Well, it's not quite a novel, but +Anima ( http://www.animenewsnetwork.com/encyclopedia/manga.php?id=3071 ) is pretty good (it's a manga), and really, I never thought about it much, but although it doesn't involve anthros, it still relates a lot to the furry community. I mean like that link above says, it's about people who have animal attributes, are shunned by the "normal" society, and are just looking for others like themselves. Sums up this sub-culture quite nicely, give or take a few bits of info ^^ ;;


----------



## KristynLioness (Apr 26, 2008)

I have a lot of favorites

Redwall series by Brian Jacques
Beast by Donna Jo Napoli
Black Beauty
White Fang
Call of the Wild
Tooth and Claw (about a society of red dragons)
Dragon Champion
Dragon Avenger
Dragonrider
Fire Bringer


----------



## Ty Vulpine (Apr 26, 2008)

1. Watership Down
2. Redwall series
3. Plague Dogs

I read "Tooth and Claw". Wasn't bad, but I wouldn't put it in my favorites section.


----------



## Arakupa (Apr 27, 2008)

One of my favorites as a kid was the spellsinger series by alan dean foster.  They're targeted towards a more mature audience than the Redwall books, but they can be a little heavy on the cheese factor at times...alot of word pun play.  Not quite as bad as the xanth books by piers anthony if anyone's ever read those, but they're still there.  But still I'd recommend the Spellsinger books.  It helped give me my affection for otters


----------



## Ty Vulpine (Apr 27, 2008)

Arakupa said:


> One of my favorites as a kid was the spellsinger series by alan dean foster.  They're targeted towards a more mature audience than the Redwall books, but they can be a little heavy on the cheese factor at times...alot of word pun play.  Not quite as bad as the xanth books by piers anthony if anyone's ever read those, but they're still there.  But still I'd recommend the Spellsinger books.  It helped give me my affection for otters



I love the Xanth books. I think Night Mare would have to be my favorite of the series (about a nightmare-bringing night mare (get it?) named Mare Imbrium, Imbri for short, who is sent to the real world with a warning for the king, "Beware the Horseman".)


----------



## Arakupa (Apr 27, 2008)

TyVulpine said:


> I love the Xanth books. I think Night Mare would have to be my favorite of the series (about a nightmare-bringing night mare (get it?) named Mare Imbrium, Imbri for short, who is sent to the real world with a warning for the king, "Beware the Horseman".)

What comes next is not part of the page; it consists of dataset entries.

(** * python_async_tools: a shallow embedding of the benchmark harness

    The development follows the layout of the package:

    - [Py]         the fragment of Python the harness relies on: exceptions,
                   results, the heap of objects, the clock, [range], indexing;
    - [Utils]      utils.py        ([percentile], [mean]);
    - [Backends]   backends.py     ([spawn_many], [cancellation_storm] for the
                   asyncio, trio and anyio adapters);
    - [Benchmarks] benchmarks/*.py (the three scenarios);
    - [Runner]     runner.py       ([run_benchmark], [main]).

    Modelling conventions.  Python [int] is [Z].  Python [float] is modelled by
    exact rationals [Q] (plus an explicit infinity where the code produces
    one): rounding is not modelled.  Mutable objects live in a heap indexed
    by locations, so that aliasing and in-place updates are visible. *)

From Stdlib Require Import ZArith QArith Qround Lia List Permutation Sorted.
From stdpp Require Import gmap strings list.

Local Open Scope Z_scope.

(* ===================================================================== *)
(** * The Python fragment                                                  *)
(* ===================================================================== *)

Module Py.
(** The normalized fields, before clamping (lines 161-164). *)
Definition x_center (b : t) (image_width : Z) : Q :=
  (left (rect b) + right (rect b)) / 2 / inject_Z image_width.
Definition y_center (b : t) (image_height : Z) : Q :=
  (top (rect b) + bottom (rect b)) / 2 / inject_Z image_height.
Definition norm_width (b : t) (image_width : Z) : Q :=
  width (rect b) / inject_Z image_width.
Definition norm_height (b : t) (image_height : Z) : Q :=
  height (rect b) / inject_Z image_height.

Definition clamp01 (v : Q) : Q := PyNum.py_max 0 (PyNum.py_min 1 v).

(** [to_yolo_format]; [None] is the [ZeroDivisionError] of a zero image
    dimension. *)
Definition to_yolo_format (b : t) (image_width image_height : Z) : option string :=
  if ((image_width =? 0) || (image_height =? 0))%Z then None
  else
    let x_center := clamp01 (x_center b image_width) in
    let y_center := clamp01 (y_center b image_height) in
    let width := clamp01 (norm_width b image_width) in
    let height := clamp01 (norm_height b image_height) in
    Some (PyStr.join " " [Dec.str_int (class_id b);
                          PyNum.format_6f x_center; PyNum.format_6f y_center;
                          PyNum.format_6f width; PyNum.format_6f height]).

Section Decode.
(** Python's [int] and [float] constructors on a token; [None] is their
    [ValueError]. *)
Variable py_int : string -> option Z.
Variable py_float : string -> option Q.

(** [from_yolo_format]; [None] is the value the method returns when
    parsing fails. *)
Definition from_yolo_format (line : string) (image_width image_height : Z)
    (class_name : string) : option t :=
  match PyStr.split (PyStr.strip line) with
  | [p0; p1; p2; p3; p4] =>
      class_id ← py_int p0;
      xc ← py_float p1;
      yc ← py_float p2;
      w ← py_float p3;
      h ← py_float p4;
      let x_center := xc * inject_Z image_width in
      let y_center := yc * inject_Z image_height in
      let width := w * inject_Z image_width in
      let height := h * inject_Z image_height in
      let x := x_center - width / 2 in
      let y := y_center - height / 2 in
      Some (init (mkRect x y width height) class_id class_name None)
  | _ => None
  end.
End Decode.

End BoundingBox.

(** ** class AnnotationScene *)

Module AnnotationScene.
Local Open Scope Q_scope.
Import BoundingBox.

(** A [QGraphicsRectItem] of the scene: its rectangle, in item coordinates,
    and its position.  Pens, labels and flags are not modelled. *)
Record GraphicsRectItem := mkItem { item_rect : QRectF; item_pos : QPointF }.
(** * Dialog engine of the social-good assistant: model and verification

    A shallow embedding of the newest generation of the dialog engine
    (the module that starts with the "Design goals" comment): the text
    normaliser, the safety and domain classifiers, the scheme retriever and
    the dialog state machine ([handleUserText], [handleAction]).

    Conventions of the embedding
    - a JavaScript string is the list of its code points ([jsstring]);
      literals are written as Rocq strings and decoded from UTF-8 by [u];
    - numbers that the engine only uses as small integers (scores, offsets,
      page sizes) are in [Z];
    - [undefined] / [null] are [None]; a thrown [TypeError] is a [None]
      result of the two public entry points;
    - the knowledge base [kb] (an imported JSON file) and the Unicode tables
      of the host ([toLowerCase], the properties L and N) are parameters. *)

From Stdlib Require Import List ZArith NArith Lia Bool String Ascii.
From Stdlib Require Import Permutation Sorted DecimalString.
Import ListNotations.
Open Scope string_scope.
Open Scope list_scope.

(* ================================================================== *)
(** ** Strings *)

Definition codepoint := N.
Definition jsstring := list codepoint.

Fixpoint utf8_bytes (s : string) : list N :=
  match s with
  | EmptyString => []
  | String c r => N_of_ascii c :: utf8_bytes r
  end.

(** UTF-8 decoding of a literal (well-formed input expected; a truncated
    sequence ends the result). *)
Fixpoint utf8_decode (bs : list N) : jsstring :=
  match bs with
  | [] => []
  | b :: r =>
      if (b <? 128)%N then b :: utf8_decode r
      else if (b <? 224)%N then
        match r with
        | b1 :: r' => ((b - 192) * 64 + (b1 - 128))%N :: utf8_decode r'
        | _ => []
        end
      else if (b <? 240)%N then
        match r with
        | b1 :: b2 :: r' =>
            ((b - 224) * 4096 + (b1 - 128) * 64 + (b2 - 128))%N :: utf8_decode r'
        | _ => []
        end
      else
        match r with
        | b1 :: b2 :: b3 :: r' =>
            ((b - 240) * 262144 + (b1 - 128) * 4096 + (b2 - 128) * 64 + (b3 - 128))%N
              :: utf8_decode r'
        | _ => []
        end
  end.

(** [u "text"] is the JavaScript string literal ["text"]. *)
Definition u (s : string) : jsstring := utf8_decode (utf8_bytes s).

(** The two-character escape [\n] of the source's literals. *)
Definition nl : jsstring := [10%N].

(** [a === b] on strings. *)
Fixpoint str_eqb (a b : jsstring) : bool :=
  match a, b with
  | [], [] => true
  | x :: a', y :: b' => (x =? y)%N && str_eqb a' b'
  | _, _ => false
  end.
(** [error.message] *)
Definition message_of (e : JsError) : string :=
  match e with
  | Error m | TypeError m | TimeoutError m | CustomError _ m _ => m
  end.

Inductive Completion (A : Type) : Type :=
  | Normal (value : A)
  | Throw (error : JsError).
Arguments Normal {A} value.
Arguments Throw {A} error.

(** A [ConnectionOptions] object: the backend it names and the [shardId]
    field the sharded pool writes into it. *)
Record ConnectionOptions : Type := {
  host : string;
  co_shardId : option string;
}.

Definition ConnectionOptions_set_shardId (s : option string) (o : ConnectionOptions)
  : ConnectionOptions :=
  {| host := host o; co_shardId := s |}.

(** A connection object; the pools only ever touch its [shardId] field. *)
Record Connection : Type := {
  conn_shardId : option string;
}.

(** [AcquireConnectionOptions]: both fields may be absent. [type] is kept as
    the string the runtime check of [acquire] inspects. *)
Record AcquireConnectionOptions : Type := {
  type : option string;
  useMaster : option bool;
}.

(** The adapter's [connect]: given the number of earlier [connect] calls and
    the contents of the options object at the time of the call, [None] when
    it resolves (with a fresh connection object) and [Some e] when it rejects
    with [e]. *)
Definition Connect : Type := nat -> ConnectionOptions -> option JsError.

(** The [create] closures handed to [new Pool({ create, ... })], with the
    variables they capture. [reads] is the captured mutable counter. *)
Inductive CreateClosure : Type :=
  (** replication-pool.ts, read pool *)
  | RPReadCreate (connect : Connect) (readConfig : list nat) (reads : nat)
  (** replication-pool.ts, write pool *)
  | RPWriteCreate (connect : Connect) (writeConfig : nat)
  (** sharded-replication-pool.ts, read pool of one shard *)
  | SRPReadCreate (connect : Connect) (readConfig : list nat) (reads : nat)
      (shardId : string)
  (** sharded-replication-pool.ts, write pool of one shard *)
  | SRPWriteCreate (connect : Connect) (writeConfig : nat) (shardId : string).

(** ** The pool object of the sequelize-pool package *)

Module Pool.

(** Modelled from the spec: the [Pool] class of the external package
    sequelize-pool (spec section 4.1, SubPool), as the options given to
    its constructor and its bookkeeping. *)
Record t : Type := {
  name : string;
  create : CreateClosure;
  destroy : nat -> option JsError;
  validate : nat -> bool;
  max : nat;
  min : nat;
  acquireTimeoutMillis : nat;
  idleTimeoutMillis : nat;
  reapIntervalMillis : nat;
  maxUses : nat;
  availableObjects : list nat;
  inUseObjects : list nat;
  pendingAcquires : nat;
  draining : bool;
}.

Definition available (p : t) : nat := length (availableObjects p).
(** [using] is a reserved word of Rocq *)
Definition using_ (p : t) : nat := length (inUseObjects p).
Definition waiting (p : t) : nat := pendingAcquires p.
Definition size (p : t) : nat := available p + using_ p.

Definition with_create (c : CreateClosure) (p : t) : t :=
  {| name := name p; create := c; destroy := destroy p; validate := validate p;
     max := max p; min := min p;
     acquireTimeoutMillis := acquireTimeoutMillis p;
     idleTimeoutMillis := idleTimeoutMillis p;
     reapIntervalMillis := reapIntervalMillis p; maxUses := maxUses p;
     availableObjects := availableObjects p; inUseObjects := inUseObjects p;
     pendingAcquires := pendingAcquires p; draining := draining p |}.

Definition with_objects (idle inUse : list nat) (p : t) : t :=
  {| name := name p; create := create p; destroy := destroy p;
     validate := validate p; max := max p; min := min p;
     acquireTimeoutMillis := acquireTimeoutMillis p;
     idleTimeoutMillis := idleTimeoutMillis p;
     reapIntervalMillis := reapIntervalMillis p; maxUses := maxUses p;
     availableObjects := idle; inUseObjects := inUse;
     pendingAcquires := pendingAcquires p; draining := draining p |}.

End Pool.

(** The sizing options of a pool manager ([config.pool]). *)
Record ReplicationPoolOptions : Type := {
  opt_max : nat;
  opt_min : nat;
  opt_idle : nat;
  opt_acquire : nat;
  opt_evict : nat;
  opt_maxUses : nat;
}.

(** ** The heap *)

(** Calls received by a pool object. *)
Inductive PoolCall : Type :=
  | CallAcquire
  | CallRelease (connection : nat)
  | CallDestroy (connection : nat)
  | CallDestroyAllNow
  | CallDrain.
(** X19.  When [mm_realloc p n], [0 < n <= 2^31 - 16], cannot resize in
    place and
    [mm_malloc n] can be served, it returns a pointer other than [p] to a
    block of at least [n + 8] bytes holding the whole old payload, and no
    allocated block is left at [p - 4]: the old block has been freed. *)
Theorem mm_realloc_moves fuel s bl1 p sz bl2 fl n :
  heap_inv s (bl1 ++ mkBlock (p - 4) sz Allocated :: bl2) fl ->
  0 < n <= two31 - 16 ->
  ~ resize_in_place sz bl2 (required_block_size (to_int n)) ->
  (S (length fl) < fuel)%nat ->
  has_fit (bl1 ++ mkBlock (p - 4) sz Allocated :: bl2)
          (required_block_size (to_int n)) \/
  mem_brk s + required_block_size (to_int n) <= mem_max_addr s ->
  exists q s' bl' fl' qsz,
    mm_realloc fuel p n s = Ok (q, s') /\
    heap_inv s' bl' fl' /\ q <> p /\
    In (mkBlock (q - 4) qsz Allocated) bl' /\ n + 8 <= qsz /\
    (forall b, In b bl' -> b_status b = Allocated -> b_addr b <> p - 4) /\
    (forall i, 0 <= i < sz - 8 -> mem s' (q + i) = mem s (p + i)).
Proof.
  intros I0 Hn Hnip Hfuel Hc.
  pose proof (hr_chain _ _ _ (proj1 I0)) as Hch.
  assert (HP : In (mkBlock (p - 4) sz Allocated)
                  (bl1 ++ mkBlock (p - 4) sz Allocated :: bl2)) by in_list.
  pose proof (chain_in_size _ _ _ _ Hch HP) as [Hsz Hsz8].
  cbn [b_size] in Hsz, Hsz8.
  destruct (required_block_size_ok n ltac:(lia)) as (Hr1 & Hr2 & Hr8 & _).
  assert (W : wp False (mm_realloc fuel p n) s
            (realloc_full_post False s bl1 p sz bl2 n
               (required_block_size (to_int n)))).
  { apply mm_realloc_full with (fl := fl); auto. intros []. }
  apply wp_ok in W.
  destruct W as (q & s' & E & bl' & fl' & qsz & H1 & H2 & H3 & H4 & _ & _
                   & _ & _ & H9 & H10 & _).
  pose proof (proj1 H9 Hnip) as H9n.
  exists q, s', bl', fl', qsz.
  split; [exact E|]. split; [exact H1|]. split; [exact H9n|].
  split; [exact H2|]. split; [exact H3|]. split.
  - intros b Hb Sb Ea. destruct (H10 b Hb Sb) as [Eb|Hi].
    + subst b. cbn [b_addr] in Ea. lia.
    + destruct (chain_side _ _ _ _ _ _ Hch Hi) as [[Hi' H]|[Hi' H]].
      * apply chain_split in Hch. destruct Hch as (Hc1 & _).
        pose proof (chain_in_size _ _ _ _ Hc1 Hi').
        unfold b_end in H. cbn [b_addr] in H. lia.
      * unfold b_end in H. cbn [b_addr b_size] in H. lia.
  - intros i Hi. apply H4.
    assert (sz < required_block_size (to_int n)).
    { destruct (Z_lt_ge_dec sz (required_block_size (to_int n))); [assumption|].
      exfalso. apply Hnip. left. lia. }
    Z.div_mod_to_equations. lia.
Qed.

Lemma mm_realloc_moves_witness :
  exists q s' bl' fl' qsz,
    mm_realloc 10 1016 40 heap2_filled = Ok (q, s') /\
    heap_inv s' bl' fl' /\ q <> 1016 /\
    In (mkBlock (q - 4) qsz Allocated) bl' /\ 40 + 8 <= qsz /\
    (forall b, In b bl' -> b_status b = Allocated -> b_addr b <> 1016 - 4) /\
    (forall i, 0 <= i < 24 - 8 ->
               mem s' (q + i) = mem heap2_filled (1016 + i)).
Proof.
  apply (mm_realloc_moves 10 heap2_filled [] 1016 24
           [mkBlock 1036 24 Allocated; mkBlock 1060 152 Free] [1060] 40).
  - apply check_inv_sound. vm_compute. reflexivity.
  - unfold two31. lia.
  - intros [H|(nb & nsz & bl2' & E & H)].
    + vm_compute in H. apply H. reflexivity.
    + discriminate E.
  - simpl. lia.
  - left. exists (mkBlock 1060 152 Free).
    split; [in_list|]. split; [reflexivity|]. vm_compute. discriminate.
Defined.

(** X20.  When [mm_realloc p n] returns on a well-formed heap (for
    [0 < n <= 2^31 - 16]), the heap is well formed again, the other
    allocated blocks are still allocated with their payloads unchanged, the
    returned block is the only allocated block that was not one of them,
    and a heap without neighbouring free blocks stays so. *)
Theorem mm_realloc_preserves_heap fuel s bl1 p sz bl2 fl n q s' :
  heap_inv s (bl1 ++ mkBlock (p - 4) sz Allocated :: bl2) fl ->
  0 < n <= two31 - 16 ->
  mm_realloc fuel p n s = Ok (q, s') ->
  exists bl' fl' qsz,
    heap_inv s' bl' fl' /\
    In (mkBlock (q - 4) qsz Allocated) bl' /\
    keeps_allocated (bl1 ++ bl2) bl' /\
    keeps_payloads (bl1 ++ bl2) (mem s) (mem s') /\
    (forall b, In b bl' -> b_status b = Allocated ->
               b = mkBlock (q - 4) qsz Allocated \/ In b (bl1 ++ bl2)) /\
    mem_start_brk s' = mem_start_brk s /\
    (coalesced (bl1 ++ mkBlock (p - 4) sz Allocated :: bl2) ->
     coalesced bl').
Proof.
  intros I0 Hn E.
  assert (W : wp True (mm_realloc fuel p n) s
            (realloc_full_post
               (coalesced (bl1 ++ mkBlock (p - 4) sz Allocated :: bl2))
               s bl1 p sz bl2 n (required_block_size (to_int n)))).
  { apply mm_realloc_full with (fl := fl); auto. }
  destruct (wp_partial _ _ _ _ _ W E)
    as (bl' & fl' & qsz & H1 & H2 & _ & _ & H5 & H6 & H7 & _ & _ & H10 & H11).
  exists bl', fl', qsz. auto 10.
Qed.

Lemma mm_realloc_preserves_heap_witness :
  exists bl' fl' qsz,
    heap_inv (state_after (mm_realloc 10 1040 100) heap2) bl' fl' /\
    In (mkBlock (1040 - 4) qsz Allocated) bl' /\
    keeps_allocated ([mkBlock 1012 24 Allocated] ++ [mkBlock 1060 152 Free])
                    bl' /\
    keeps_payloads ([mkBlock 1012 24 Allocated] ++ [mkBlock 1060 152 Free])
                   (mem heap2)
                   (mem (state_after (mm_realloc 10 1040 100) heap2)) /\
    (forall b, In b bl' -> b_status b = Allocated ->
               b = mkBlock (1040 - 4) qsz Allocated \/
               In b ([mkBlock 1012 24 Allocated] ++ [mkBlock 1060 152 Free])) /\
    mem_start_brk (state_after (mm_realloc 10 1040 100) heap2)
    = mem_start_brk heap2 /\
    (coalesced ([mkBlock 1012 24 Allocated] ++
                mkBlock (1040 - 4) 24 Allocated :: [mkBlock 1060 152 Free]) ->
     coalesced bl').
Proof.
  apply (mm_realloc_preserves_heap 10 heap2 [mkBlock 1012 24 Allocated] 1040 24
           [mkBlock 1060 152 Free] [1060] 100 1040
           (state_after (mm_realloc 10 1040 100) heap2) ltac:(apply check_inv_sound; vm_compute; reflexivity)).
  - unfold two31. lia.
  - apply ok_state_after. vm_compute. reflexivity.
Defined.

I liked 'em at the beginning, but after awhile the puns just got a little bit too much...especially en the later books, but yeah, you know what I'm talking about then as with the wordplay.  It must have just been the trend back then cuz the Spellsinger books have the same kinda feel, just not so blatantly in your face


----------



## Ty Vulpine (Apr 27, 2008)

Yeah, but that's probably because back then, Piers used his own puns whereas nowadays, he uses a lot of reader-sent puns. But I agree, it was better back in the early books.


----------



## Magica (May 9, 2008)

Warriors by Erin Hunter
Guardians of Ga'Hoole by Kathryn Lasky
Watership Down by Richard Adams
The Mammoth Trilogy (Silverhair, Longtusk, and Icebones) by Stephen Baxter

Redwall I'm slowly reading chronologically. It's pretty good so far.


----------



## Hybrid Project Alpha (May 9, 2008)

I'd like to get into Redwall, I know someone who has all of them. I think it'd be awkward to borrow them all though


----------



## Ty Vulpine (May 10, 2008)

I have all the Redwall books <.< (Mostly paperback, though have a few hardback copies)
Used to have all the Xanth books too (had to move, so just threw them out)


----------



## Arc (May 10, 2008)

I like the "Bat Trilogy" by Kenneth Oppel.

But I only read "Sliverwing" and "Sunwing" yet...


----------



## Ty Vulpine (May 10, 2008)

ArcticWolf said:


> I like the "Bat Trilogy" by Kenneth Oppel.
> 
> But I only read "Sliverwing" and "Sunwing" yet...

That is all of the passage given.